PROBLEM DETAILS: Nothing is needed except the lines below that run from the one with "Definition tier_config (runtime" through the one with "v_broadcasts := if", repeated exactly.

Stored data
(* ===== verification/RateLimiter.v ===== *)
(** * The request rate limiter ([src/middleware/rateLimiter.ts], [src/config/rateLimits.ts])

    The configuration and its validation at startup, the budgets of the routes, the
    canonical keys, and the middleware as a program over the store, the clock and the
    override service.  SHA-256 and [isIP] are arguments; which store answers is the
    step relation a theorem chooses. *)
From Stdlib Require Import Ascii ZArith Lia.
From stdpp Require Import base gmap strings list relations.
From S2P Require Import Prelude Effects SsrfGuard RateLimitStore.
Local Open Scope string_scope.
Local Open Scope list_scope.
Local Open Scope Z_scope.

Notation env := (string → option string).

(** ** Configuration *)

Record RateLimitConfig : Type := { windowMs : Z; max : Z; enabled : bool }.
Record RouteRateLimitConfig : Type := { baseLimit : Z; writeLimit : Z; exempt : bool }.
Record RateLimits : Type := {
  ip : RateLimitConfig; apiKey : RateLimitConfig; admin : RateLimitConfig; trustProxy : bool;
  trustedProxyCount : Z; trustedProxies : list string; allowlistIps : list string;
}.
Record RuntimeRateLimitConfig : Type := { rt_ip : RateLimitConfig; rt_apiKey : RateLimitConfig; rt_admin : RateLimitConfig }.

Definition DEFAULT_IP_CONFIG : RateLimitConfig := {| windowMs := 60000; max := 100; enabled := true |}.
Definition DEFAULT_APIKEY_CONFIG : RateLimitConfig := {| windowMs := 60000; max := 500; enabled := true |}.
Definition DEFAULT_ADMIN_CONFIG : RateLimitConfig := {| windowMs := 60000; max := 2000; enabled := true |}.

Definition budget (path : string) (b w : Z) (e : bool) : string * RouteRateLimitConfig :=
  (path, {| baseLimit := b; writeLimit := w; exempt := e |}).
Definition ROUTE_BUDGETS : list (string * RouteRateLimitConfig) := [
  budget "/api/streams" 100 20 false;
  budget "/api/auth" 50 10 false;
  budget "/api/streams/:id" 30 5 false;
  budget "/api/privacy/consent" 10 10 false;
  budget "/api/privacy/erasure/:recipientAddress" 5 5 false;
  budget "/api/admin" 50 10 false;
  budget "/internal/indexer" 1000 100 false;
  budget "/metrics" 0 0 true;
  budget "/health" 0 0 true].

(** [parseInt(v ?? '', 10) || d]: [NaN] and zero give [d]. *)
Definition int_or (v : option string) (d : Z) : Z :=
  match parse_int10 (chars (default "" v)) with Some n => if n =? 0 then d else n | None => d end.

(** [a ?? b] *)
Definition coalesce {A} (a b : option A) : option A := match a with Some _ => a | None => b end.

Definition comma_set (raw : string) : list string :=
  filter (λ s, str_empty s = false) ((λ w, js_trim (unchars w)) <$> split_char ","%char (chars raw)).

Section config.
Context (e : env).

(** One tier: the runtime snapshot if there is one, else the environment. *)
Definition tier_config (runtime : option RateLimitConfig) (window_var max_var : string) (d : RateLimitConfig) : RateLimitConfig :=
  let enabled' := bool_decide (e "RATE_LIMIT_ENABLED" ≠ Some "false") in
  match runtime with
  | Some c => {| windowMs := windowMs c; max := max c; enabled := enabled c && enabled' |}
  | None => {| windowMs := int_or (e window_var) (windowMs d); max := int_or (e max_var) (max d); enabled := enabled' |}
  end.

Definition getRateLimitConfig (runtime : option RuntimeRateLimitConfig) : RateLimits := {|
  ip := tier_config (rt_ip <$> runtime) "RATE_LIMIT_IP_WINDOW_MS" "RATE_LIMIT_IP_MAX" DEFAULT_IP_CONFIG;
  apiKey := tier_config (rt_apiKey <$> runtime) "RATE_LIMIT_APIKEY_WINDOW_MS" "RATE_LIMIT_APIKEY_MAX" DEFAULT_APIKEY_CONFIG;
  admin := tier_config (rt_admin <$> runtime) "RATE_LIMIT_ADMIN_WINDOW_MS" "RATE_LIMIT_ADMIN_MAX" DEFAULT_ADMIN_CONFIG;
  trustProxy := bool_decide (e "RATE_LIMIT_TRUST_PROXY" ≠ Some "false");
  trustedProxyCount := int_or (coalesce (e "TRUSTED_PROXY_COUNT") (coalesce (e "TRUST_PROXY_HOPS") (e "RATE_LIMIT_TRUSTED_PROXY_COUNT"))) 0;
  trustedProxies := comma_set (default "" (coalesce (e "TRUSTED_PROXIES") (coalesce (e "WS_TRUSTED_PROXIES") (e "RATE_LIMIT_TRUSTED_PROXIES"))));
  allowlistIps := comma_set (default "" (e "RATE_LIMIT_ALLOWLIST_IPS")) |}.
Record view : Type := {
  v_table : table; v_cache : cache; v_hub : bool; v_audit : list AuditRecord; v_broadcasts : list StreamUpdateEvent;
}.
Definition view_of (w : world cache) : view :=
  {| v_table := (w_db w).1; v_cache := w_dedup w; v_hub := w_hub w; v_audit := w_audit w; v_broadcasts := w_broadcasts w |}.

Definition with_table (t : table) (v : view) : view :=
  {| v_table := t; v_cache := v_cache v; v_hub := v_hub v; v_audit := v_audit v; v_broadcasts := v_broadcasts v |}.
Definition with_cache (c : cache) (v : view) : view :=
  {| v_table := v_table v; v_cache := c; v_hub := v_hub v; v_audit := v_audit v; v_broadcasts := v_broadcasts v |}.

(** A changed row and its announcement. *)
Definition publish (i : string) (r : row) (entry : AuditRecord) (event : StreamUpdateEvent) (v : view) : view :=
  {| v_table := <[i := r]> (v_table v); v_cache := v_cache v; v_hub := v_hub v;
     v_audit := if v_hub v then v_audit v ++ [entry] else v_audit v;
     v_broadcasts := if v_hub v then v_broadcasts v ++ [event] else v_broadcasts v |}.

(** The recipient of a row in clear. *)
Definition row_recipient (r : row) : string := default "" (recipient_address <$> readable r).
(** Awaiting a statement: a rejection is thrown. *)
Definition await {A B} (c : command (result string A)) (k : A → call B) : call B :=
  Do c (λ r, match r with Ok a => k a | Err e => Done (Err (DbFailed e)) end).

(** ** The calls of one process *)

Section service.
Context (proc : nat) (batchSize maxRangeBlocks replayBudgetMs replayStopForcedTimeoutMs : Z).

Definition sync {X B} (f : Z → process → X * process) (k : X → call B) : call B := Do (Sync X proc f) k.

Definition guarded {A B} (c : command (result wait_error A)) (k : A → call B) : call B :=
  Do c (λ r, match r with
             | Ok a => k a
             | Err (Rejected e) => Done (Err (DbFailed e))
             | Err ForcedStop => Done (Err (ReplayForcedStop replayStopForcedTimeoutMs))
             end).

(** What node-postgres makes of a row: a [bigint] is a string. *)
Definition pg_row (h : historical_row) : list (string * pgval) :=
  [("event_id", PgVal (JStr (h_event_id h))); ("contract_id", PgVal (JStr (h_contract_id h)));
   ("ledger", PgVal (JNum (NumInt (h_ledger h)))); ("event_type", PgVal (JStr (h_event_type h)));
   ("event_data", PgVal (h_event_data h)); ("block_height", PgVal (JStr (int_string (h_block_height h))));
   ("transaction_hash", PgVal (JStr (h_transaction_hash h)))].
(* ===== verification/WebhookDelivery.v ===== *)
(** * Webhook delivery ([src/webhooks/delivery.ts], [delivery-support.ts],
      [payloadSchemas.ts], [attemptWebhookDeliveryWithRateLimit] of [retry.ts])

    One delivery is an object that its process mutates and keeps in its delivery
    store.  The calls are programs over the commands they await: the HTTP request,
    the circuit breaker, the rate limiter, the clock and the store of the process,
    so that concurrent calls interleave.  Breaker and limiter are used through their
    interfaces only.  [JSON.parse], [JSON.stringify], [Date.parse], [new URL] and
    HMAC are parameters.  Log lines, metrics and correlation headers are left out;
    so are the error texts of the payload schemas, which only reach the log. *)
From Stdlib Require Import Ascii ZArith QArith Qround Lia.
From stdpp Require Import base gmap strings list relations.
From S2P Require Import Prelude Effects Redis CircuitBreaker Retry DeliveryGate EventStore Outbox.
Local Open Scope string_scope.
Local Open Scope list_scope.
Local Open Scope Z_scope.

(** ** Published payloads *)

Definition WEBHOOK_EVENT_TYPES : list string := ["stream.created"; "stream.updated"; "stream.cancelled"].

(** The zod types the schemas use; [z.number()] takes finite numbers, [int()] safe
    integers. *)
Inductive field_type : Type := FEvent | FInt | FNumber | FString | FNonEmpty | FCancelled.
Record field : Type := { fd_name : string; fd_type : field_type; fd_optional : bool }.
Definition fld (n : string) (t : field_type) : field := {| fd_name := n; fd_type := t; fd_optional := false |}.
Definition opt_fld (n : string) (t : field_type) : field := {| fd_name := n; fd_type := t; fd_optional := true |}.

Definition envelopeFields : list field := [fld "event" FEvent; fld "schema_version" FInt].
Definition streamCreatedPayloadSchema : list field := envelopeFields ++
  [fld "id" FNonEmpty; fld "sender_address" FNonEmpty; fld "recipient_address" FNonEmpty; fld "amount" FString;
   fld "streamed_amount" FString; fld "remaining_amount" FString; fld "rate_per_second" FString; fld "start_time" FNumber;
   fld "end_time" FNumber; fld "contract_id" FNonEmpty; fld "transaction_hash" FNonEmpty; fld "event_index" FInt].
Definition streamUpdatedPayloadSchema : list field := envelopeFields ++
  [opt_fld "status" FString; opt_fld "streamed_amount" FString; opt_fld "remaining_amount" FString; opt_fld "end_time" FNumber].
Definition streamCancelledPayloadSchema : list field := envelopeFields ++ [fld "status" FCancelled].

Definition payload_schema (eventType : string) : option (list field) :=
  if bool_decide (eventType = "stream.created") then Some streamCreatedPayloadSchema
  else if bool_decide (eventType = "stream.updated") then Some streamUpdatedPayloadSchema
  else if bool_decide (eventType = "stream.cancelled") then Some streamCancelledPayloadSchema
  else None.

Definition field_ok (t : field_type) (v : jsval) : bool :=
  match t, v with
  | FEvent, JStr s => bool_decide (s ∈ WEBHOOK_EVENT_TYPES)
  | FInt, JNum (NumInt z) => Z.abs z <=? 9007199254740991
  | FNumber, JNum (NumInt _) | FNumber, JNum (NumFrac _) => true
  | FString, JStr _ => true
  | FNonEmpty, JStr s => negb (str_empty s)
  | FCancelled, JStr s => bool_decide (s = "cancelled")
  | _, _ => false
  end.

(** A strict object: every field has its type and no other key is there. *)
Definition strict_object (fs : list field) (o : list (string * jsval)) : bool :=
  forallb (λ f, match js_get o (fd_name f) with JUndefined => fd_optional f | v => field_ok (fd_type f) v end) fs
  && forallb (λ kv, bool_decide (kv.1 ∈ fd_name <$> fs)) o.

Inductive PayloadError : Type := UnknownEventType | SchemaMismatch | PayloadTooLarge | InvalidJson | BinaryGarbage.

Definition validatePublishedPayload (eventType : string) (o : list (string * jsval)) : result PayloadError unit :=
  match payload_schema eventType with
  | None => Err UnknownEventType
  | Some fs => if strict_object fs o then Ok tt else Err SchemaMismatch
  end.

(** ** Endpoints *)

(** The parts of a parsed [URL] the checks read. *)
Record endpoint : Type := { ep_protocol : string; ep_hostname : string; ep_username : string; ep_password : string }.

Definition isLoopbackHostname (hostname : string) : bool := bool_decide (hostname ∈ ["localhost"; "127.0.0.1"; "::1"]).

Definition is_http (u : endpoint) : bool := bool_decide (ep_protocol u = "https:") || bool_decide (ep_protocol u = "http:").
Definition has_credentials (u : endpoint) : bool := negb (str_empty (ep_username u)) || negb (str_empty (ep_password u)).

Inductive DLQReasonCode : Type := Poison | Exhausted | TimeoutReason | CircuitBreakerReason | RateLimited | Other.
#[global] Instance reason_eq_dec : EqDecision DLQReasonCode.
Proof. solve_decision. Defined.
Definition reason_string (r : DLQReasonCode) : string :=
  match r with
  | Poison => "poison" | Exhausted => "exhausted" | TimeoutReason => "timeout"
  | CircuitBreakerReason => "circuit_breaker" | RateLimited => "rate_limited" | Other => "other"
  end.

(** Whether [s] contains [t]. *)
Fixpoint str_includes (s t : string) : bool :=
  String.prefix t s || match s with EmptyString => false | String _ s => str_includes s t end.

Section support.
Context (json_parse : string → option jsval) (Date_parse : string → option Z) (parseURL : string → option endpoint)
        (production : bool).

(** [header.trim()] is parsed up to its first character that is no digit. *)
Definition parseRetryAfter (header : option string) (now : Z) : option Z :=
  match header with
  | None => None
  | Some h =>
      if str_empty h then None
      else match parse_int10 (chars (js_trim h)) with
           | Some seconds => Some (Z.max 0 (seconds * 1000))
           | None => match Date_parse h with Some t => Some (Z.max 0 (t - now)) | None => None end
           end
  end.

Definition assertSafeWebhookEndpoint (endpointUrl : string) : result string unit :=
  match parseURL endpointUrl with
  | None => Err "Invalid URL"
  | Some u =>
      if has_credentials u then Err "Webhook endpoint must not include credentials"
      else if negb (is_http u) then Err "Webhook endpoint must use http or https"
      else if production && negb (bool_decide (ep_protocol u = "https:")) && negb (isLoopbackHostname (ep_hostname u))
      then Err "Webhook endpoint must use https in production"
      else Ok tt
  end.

RESULT OF THE TASK:
Definition tier_config (runtime : option RateLimitConfig) (window_var max_var : string) (d : RateLimitConfig) : RateLimitConfig :=
  let enabled' := bool_decide (e "RATE_LIMIT_ENABLED" ≠ Some "false") in
  match runtime with
  | Some c => {| windowMs := windowMs c; max := max c; enabled := enabled c && enabled' |}
  | None => {| windowMs := int_or (e window_var) (windowMs d); max := int_or (e max_var) (max d); enabled := enabled' |}
  end.

Definition getRateLimitConfig (runtime : option RuntimeRateLimitConfig) : RateLimits := {|
  ip := tier_config (rt_ip <$> runtime) "RATE_LIMIT_IP_WINDOW_MS" "RATE_LIMIT_IP_MAX" DEFAULT_IP_CONFIG;
  apiKey := tier_config (rt_apiKey <$> runtime) "RATE_LIMIT_APIKEY_WINDOW_MS" "RATE_LIMIT_APIKEY_MAX" DEFAULT_APIKEY_CONFIG;
  admin := tier_config (rt_admin <$> runtime) "RATE_LIMIT_ADMIN_WINDOW_MS" "RATE_LIMIT_ADMIN_MAX" DEFAULT_ADMIN_CONFIG;
  trustProxy := bool_decide (e "RATE_LIMIT_TRUST_PROXY" ≠ Some "false");
  trustedProxyCount := int_or (coalesce (e "TRUSTED_PROXY_COUNT") (coalesce (e "TRUST_PROXY_HOPS") (e "RATE_LIMIT_TRUSTED_PROXY_COUNT"))) 0;
  trustedProxies := comma_set (default "" (coalesce (e "TRUSTED_PROXIES") (coalesce (e "WS_TRUSTED_PROXIES") (e "RATE_LIMIT_TRUSTED_PROXIES"))));
  allowlistIps := comma_set (default "" (e "RATE_LIMIT_ALLOWLIST_IPS")) |}.
Record view : Type := {
  v_table : table; v_cache : cache; v_hub : bool; v_audit : list AuditRecord; v_broadcasts : list StreamUpdateEvent;
}.
Definition view_of (w : world cache) : view :=
  {| v_table := (w_db w).1; v_cache := w_dedup w; v_hub := w_hub w; v_audit := w_audit w; v_broadcasts := w_broadcasts w |}.

Definition with_table (t : table) (v : view) : view :=
  {| v_table := t; v_cache := v_cache v; v_hub := v_hub v; v_audit := v_audit v; v_broadcasts := v_broadcasts v |}.
Definition with_cache (c : cache) (v : view) : view :=
  {| v_table := v_table v; v_cache := c; v_hub := v_hub v; v_audit := v_audit v; v_broadcasts := v_broadcasts v |}.

(** A changed row and its announcement. *)
Definition publish (i : string) (r : row) (entry : AuditRecord) (event : StreamUpdateEvent) (v : view) : view :=
  {| v_table := <[i := r]> (v_table v); v_cache := v_cache v; v_hub := v_hub v;
     v_audit := if v_hub v then v_audit v ++ [entry] else v_audit v;
     v_broadcasts := if v_hub v then v_broadcasts v ++ [event] else v_broadcasts v |}.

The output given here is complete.